Was also beim Offense-Spiel zeitweise nur noch nervt, verbessert indirekt die Defense. Letztlich macht das Defense-Spiel damit in Madden 06 noch mehr Spaß.
Egal ob die anfängliche Beratung, ob das Suchen eines Agenten, der IQ-Test vor dem Draft oder der Draft selbst - Fans von Text-Adventures werden in Nostalgie schwelgen, für alle anderen ist der Superstar-Modus nur wenig reizvoll. Sicher, die Trainingseinheiten oder Spiele laufen ganz normal ab, die kann man jedoch auch einfach so haben. Das Auswählen einer Antwortmöglichkeit hingegen ist nicht sonderlich spannend, gerade wenn man bedenkt, dass es sich hierbei um ein actionreiches Sportspiel und nicht um eine Quizshow handelt.
Ansonsten gibt es nichts Neues in Madden 06: Der Franchise-Modus ist unverändert, es gibt keine neuen Minigames, keine neuen Trainingsmöglichkeiten. Nicht einmal die Kommentare von John Madden und seinem Partner wurden überarbeitet und kommen immer noch genauso trocken, zusammengewürfelt und unmotiviert herüber, wie früher. Eine nette Untermalung sind sie zwar auch weiterhin, insgesamt klingt aber gerade John Madden viel zu abgeklärt, als dass man sich als Spieler im Stadion glaubt.
Darüber hinaus kommen mit Madden 06 die üblichen Vorzüge wie die exklusive NFL-Lizenz, das heißt alle NFL-Teams und ihre Spieler sind präsent. Ferner sind auch die NFL-Europe-Teams enthalten, wobei hier zumindest teilweise die Spielernamen fehlen, dafür aber auch deren Stadien nachgebildet sind. Außerdem enthält das Spiel die Playbooks aller Teams, so dass man auf deren original Spielzüge zurückgreifen darf - damit macht es noch mehr Spaß, seine Lieblingsmannschaft zum Sieg zu leiten. Und damit das NFL-Vergnügen perfekt wird, fragt Madden beim ersten Start nach der Lieblingsmannschaft und präsentiert die Menüs fortan in deren Farben und mit Spielern des gewählten Teams im Hintergrund.
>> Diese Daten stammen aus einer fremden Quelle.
(** * ClockRadio: the alarm / snooze core of [ClockRadio.py]

    A shallow embedding of the CircuitPython clock-radio program.  The
    module-level globals of the script become one record [state]; every
    function that assigns to globals becomes a function [state -> state].
    Each call of [time.monotonic()] is an explicit argument (the value the
    call returned), each read of a pin's [.value] is an explicit boolean.

    Not modelled: the seven-segment display ([display.print], colon,
    brightness), [time.sleep] (it only lets real time pass, which shows in the
    timestamps handed to later calls) and the WiFi bring-up. *)

From Stdlib Require Import ZArith QArith Lia Ascii String DecimalString List Bool.
From stdpp Require Import base option gmap strings.
Import ListNotations.

Local Open Scope Z_scope.

(** ** Python primitives *)

(** [time.monotonic()] returns a float number of seconds; it is modelled as an
    exact rational.  [int(x)] on a float truncates toward zero. *)
Definition py_int_of_float (x : Q) : Z := Z.quot (Qnum x) (Zpos (Qden x)).

(** Truth value of an integer, as in [if mute] and [bool(mute)]. *)
Definition py_bool (n : Z) : bool := negb (n =? 0).

(** A reader of plain decimal numerals: an optional sign followed by one or
    more ASCII digits.  The builtin [int] applied to a string is a parameter
    of the development (see [Section Program]); this reader is the instance
    used to run the program on concrete requests. *)
Definition digit_of_ascii (c : ascii) : option Z :=
  let n := Z.of_nat (nat_of_ascii c) in
  if (48 <=? n) && (n <=? 57) then Some (n - 48) else None.

Fixpoint dec_digits (acc : Z) (s : string) : option Z :=
  match s with
  | EmptyString => Some acc
  | String c s' =>
      match digit_of_ascii c with
      | Some d => dec_digits (10 * acc + d) s'
      | None => None
      end
  end.

Definition dec_nat (s : string) : option Z :=
  match s with
  | EmptyString => None
  | _ => dec_digits 0 s
  end.

Definition dec_int (s : string) : option Z :=
  match s with
  | String "-"%char s' => option_map Z.opp (dec_nat s')
  | String "+"%char s' => dec_nat s'
  | _ => dec_nat s
  end.

(** ** Constants *)

Definition SET_HOUR : Z := 12.
Definition SET_MINUTE : Z := 0.
Definition SET_SECOND : Z := 0.
Definition ALARM_HOUR : Z := 6.
Definition ALARM_MINUTE : Z := 30.
Definition ALARM_SECOND : Z := 0.
Definition SNOOZE_SECONDS : Z := 9 * 60.
Definition MAX_SNOOZES : Z := 2.

(** ** The program state *)

(** The TEA5767 driver object: the frequency it was constructed with (in
    tenths of a MHz) and the argument of the last [radio.mute(...)] call made
    on it, [None] when none was made since construction. *)
Record Radio := mkRadio { freq : Z; muted : option bool }.

Definition radio_mute (b : bool) (r : Radio) : Radio := mkRadio (freq r) (Some b).

(** The globals of the script.  [station] is kept in tenths of a MHz (the
    script rounds it to one decimal after every step). *)
Record state := mkState {
  station : Z;
  mute : Z;
  radio : Radio;
  base_seconds : Z;
  alarm_seconds : Z;
  start_monotonic : Q;
  alarm_ringing : bool;
  initial_fired_today : bool;
  snooze_count : Z;
  snooze_target : option Z;
  alarm_done_for_day : bool;
  prev_current_seconds : option Z
}.

(** Assignments to a single global. *)
Definition set_station v s :=
  mkState v (mute s) (radio s) (base_seconds s) (alarm_seconds s) (start_monotonic s)
    (alarm_ringing s) (initial_fired_today s) (snooze_count s) (snooze_target s)
    (alarm_done_for_day s) (prev_current_seconds s).
Definition set_mute v s :=
  mkState (station s) v (radio s) (base_seconds s) (alarm_seconds s) (start_monotonic s)
    (alarm_ringing s) (initial_fired_today s) (snooze_count s) (snooze_target s)
    (alarm_done_for_day s) (prev_current_seconds s).
Definition set_radio v s :=
  mkState (station s) (mute s) v (base_seconds s) (alarm_seconds s) (start_monotonic s)
    (alarm_ringing s) (initial_fired_today s) (snooze_count s) (snooze_target s)
    (alarm_done_for_day s) (prev_current_seconds s).
Definition set_base_seconds v s :=
  mkState (station s) (mute s) (radio s) v (alarm_seconds s) (start_monotonic s)
    (alarm_ringing s) (initial_fired_today s) (snooze_count s) (snooze_target s)
    (alarm_done_for_day s) (prev_current_seconds s).
Definition set_alarm_seconds v s :=
  mkState (station s) (mute s) (radio s) (base_seconds s) v (start_monotonic s)
    (alarm_ringing s) (initial_fired_today s) (snooze_count s) (snooze_target s)
    (alarm_done_for_day s) (prev_current_seconds s).
Definition set_start_monotonic v s :=
  mkState (station s) (mute s) (radio s) (base_seconds s) (alarm_seconds s) v
    (alarm_ringing s) (initial_fired_today s) (snooze_count s) (snooze_target s)
    (alarm_done_for_day s) (prev_current_seconds s).
Definition set_alarm_ringing v s :=
  mkState (station s) (mute s) (radio s) (base_seconds s) (alarm_seconds s) (start_monotonic s)
    v (initial_fired_today s) (snooze_count s) (snooze_target s)
    (alarm_done_for_day s) (prev_current_seconds s).
Definition set_initial_fired_today v s :=
  mkState (station s) (mute s) (radio s) (base_seconds s) (alarm_seconds s) (start_monotonic s)
    (alarm_ringing s) v (snooze_count s) (snooze_target s)
    (alarm_done_for_day s) (prev_current_seconds s).
Definition set_snooze_count v s :=
  mkState (station s) (mute s) (radio s) (base_seconds s) (alarm_seconds s) (start_monotonic s)
    (alarm_ringing s) (initial_fired_today s) v (snooze_target s)
    (alarm_done_for_day s) (prev_current_seconds s).
Definition set_snooze_target v s :=
  mkState (station s) (mute s) (radio s) (base_seconds s) (alarm_seconds s) (start_monotonic s)
    (alarm_ringing s) (initial_fired_today s) (snooze_count s) v
    (alarm_done_for_day s) (prev_current_seconds s).
Definition set_alarm_done_for_day v s :=
  mkState (station s) (mute s) (radio s) (base_seconds s) (alarm_seconds s) (start_monotonic s)
    (alarm_ringing s) (initial_fired_today s) (snooze_count s) (snooze_target s)
    v (prev_current_seconds s).
Definition set_prev_current_seconds v s :=
  mkState (station s) (mute s) (radio s) (base_seconds s) (alarm_seconds s) (start_monotonic s)
    (alarm_ringing s) (initial_fired_today s) (snooze_count s) (snooze_target s)
    (alarm_done_for_day s) v.

(** The state after the module-level initialisation; [t0] is the value of the
    [time.monotonic()] call that initialises [start_monotonic]. *)
Definition initial_state (t0 : Q) : state :=
  mkState 999 0 (mkRadio 999 None)
    (SET_HOUR * 3600 + SET_MINUTE * 60 + SET_SECOND)
    (ALARM_HOUR * 3600 + ALARM_MINUTE * 60 + ALARM_SECOND)
    t0 false false 0 None false None.
(** * Monte-Carlo tree search over kernel optimisations (tinygrad/engine/mcts.py)

    A shallow embedding of [MCTSNode], [expand_node] and [mcts_search], and
    the properties of the search that follow from the code.

    - Python objects live in an arena: a node is its index in a list of
      records, [parent] and [children] hold indices, and a mutation of a
      node is an update of its slot.  Index 0 is the root.
    - [t] and the timings are IEEE-754 binary64 numbers, as Python floats are.
    - The collaborators that are imported from other modules (the kernel
      class, the action generator, the compiler, the timer, the disk cache,
      the C library logarithm) are the fields of a [World].
    - A Python exception is an [Err (Raised _)] result.
    - Left out, as they do not bear on the result: the allocation of the
      buffers and the variable bindings (lines 28-29), which are handed
      unchanged to every timer call, the wall clock and the [DEBUG] prints. *)

From Stdlib Require Import ZArith Floats Uint63 Lia.
From stdpp Require Import base list strings.

Module MCTS.

(** ** Results and exceptions *)

Inductive exn := ValueError | ZeroDivisionError | AssertionError | IndexError.

(** [BadRef] (a reference to a node that does not exist) and [OutOfFuel]
    (a loop that did not finish within its bound) cannot be observed in
    Python; the embedding has them so that their absence is a theorem. *)
Inductive fault := Raised (e : exn) | BadRef | OutOfFuel.

Inductive result (A : Type) : Type :=
| Ok (a : A)
| Err (f : fault).
Arguments Ok {A} a.
Arguments Err {A} f.

Definition bind {A B : Type} (r : result A) (k : A -> result B) : result B :=
  match r with
  | Ok a => k a
  | Err f => Err f
  end.

Notation "'do' x <- e ; k" := (bind e (fun x => k))
  (at level 10, x name, e at level 100, k at level 200).
(** * Naukri scraper: a shallow embedding of [naukri_scraper.py]

    The script drives a browser over result pages, collects seven columns
    of text, cleans them with pandas string methods, and prints frequency
    tables.  This file embeds the pure parts as functions on lists of
    characters and the effectful parts as computations that log events.

    Text is a list of characters with code points below 256, read the way
    Python reads a [str]: the classes [\s] and [\w] and [str.lower] follow
    the Unicode tables on that range. *)

From Stdlib Require Import Ascii String DecimalString.
From Stdlib Require Import Floats Uint63 QArith.
From Stdlib Require Import Bool Arith Lia NArith ZArith List Permutation.
From Stdlib Require Import Sorted DecimalNat.
Import ListNotations.

Local Open Scope nat_scope.
Local Open Scope list_scope.

Definition text := list ascii.

(** String literals of the source are written [t"..."] (a list of characters). *)
Definition t (s : string) : text := list_ascii_of_string s.

Definition text_eqb (a b : text) : bool :=
  if list_eq_dec ascii_dec a b then true else false.

(* ================================================================== *)
(** ** Python [str] methods used by the script *)

Module Py.

Definition code (c : ascii) : N := N_of_ascii c.

Definition between (lo hi : N) (c : ascii) : bool :=
  (lo <=? code c)%N && (code c <=? hi)%N.

(** [str.isspace] on one character; also what [str.strip()] removes. *)
Definition isspace (c : ascii) : bool :=
  between 9 13 c || between 28 32 c || (code c =? 133)%N || (code c =? 160)%N.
Madden NFL 06 ist bereits im Handel erhältlich und wird für PC, PlayStation 2 und Xbox angeboten. Die Anleitung ist auf Deutsch, das Spiel hingegen ist komplett in Englisch gehalten. Der Test bezieht sich ausschließlich auf die Xbox-Version, da uns die anderen Varianten nicht vorlagen.
Fazit:
Im Großen und Ganzen ist auch Madden NFL 06 eine sehr gelungene Football-Simulation. Letztlich hinterlassen die neuen Funktionen aber allesamt einen faden Nachgeschmack: Der Superstar-Modus ist komplett überflüssig und wird wohl niemanden hinter dem Ofen hervorlocken. Vision & Precision kann das Spiel interessanter machen, ist aber keineswegs perfekt und birgt einige Tücken. Schaltet man es jedoch ab, hat man im Grunde Madden 2005 vorliegen - denn andere Änderungen gibt es nicht. Vielleicht hätte EA sich hier auch der Grafik und nochmals der Defense widmen sollen. Eine Neuanschaffung rechtfertigen die neuen Funktionen auf keinen Fall - wer nicht absolut von Vision & Precision überzeugt ist, sollte sich lieber nach der günstigeren Vorgängerversion umschauen. Für Football-Fans mit extremem Hang zum Realismus oder Madden-Neulinge bietet aber auch Madden 06 einiges - und ist dabei vom Pflichtkauf trotzdem weit entfernt.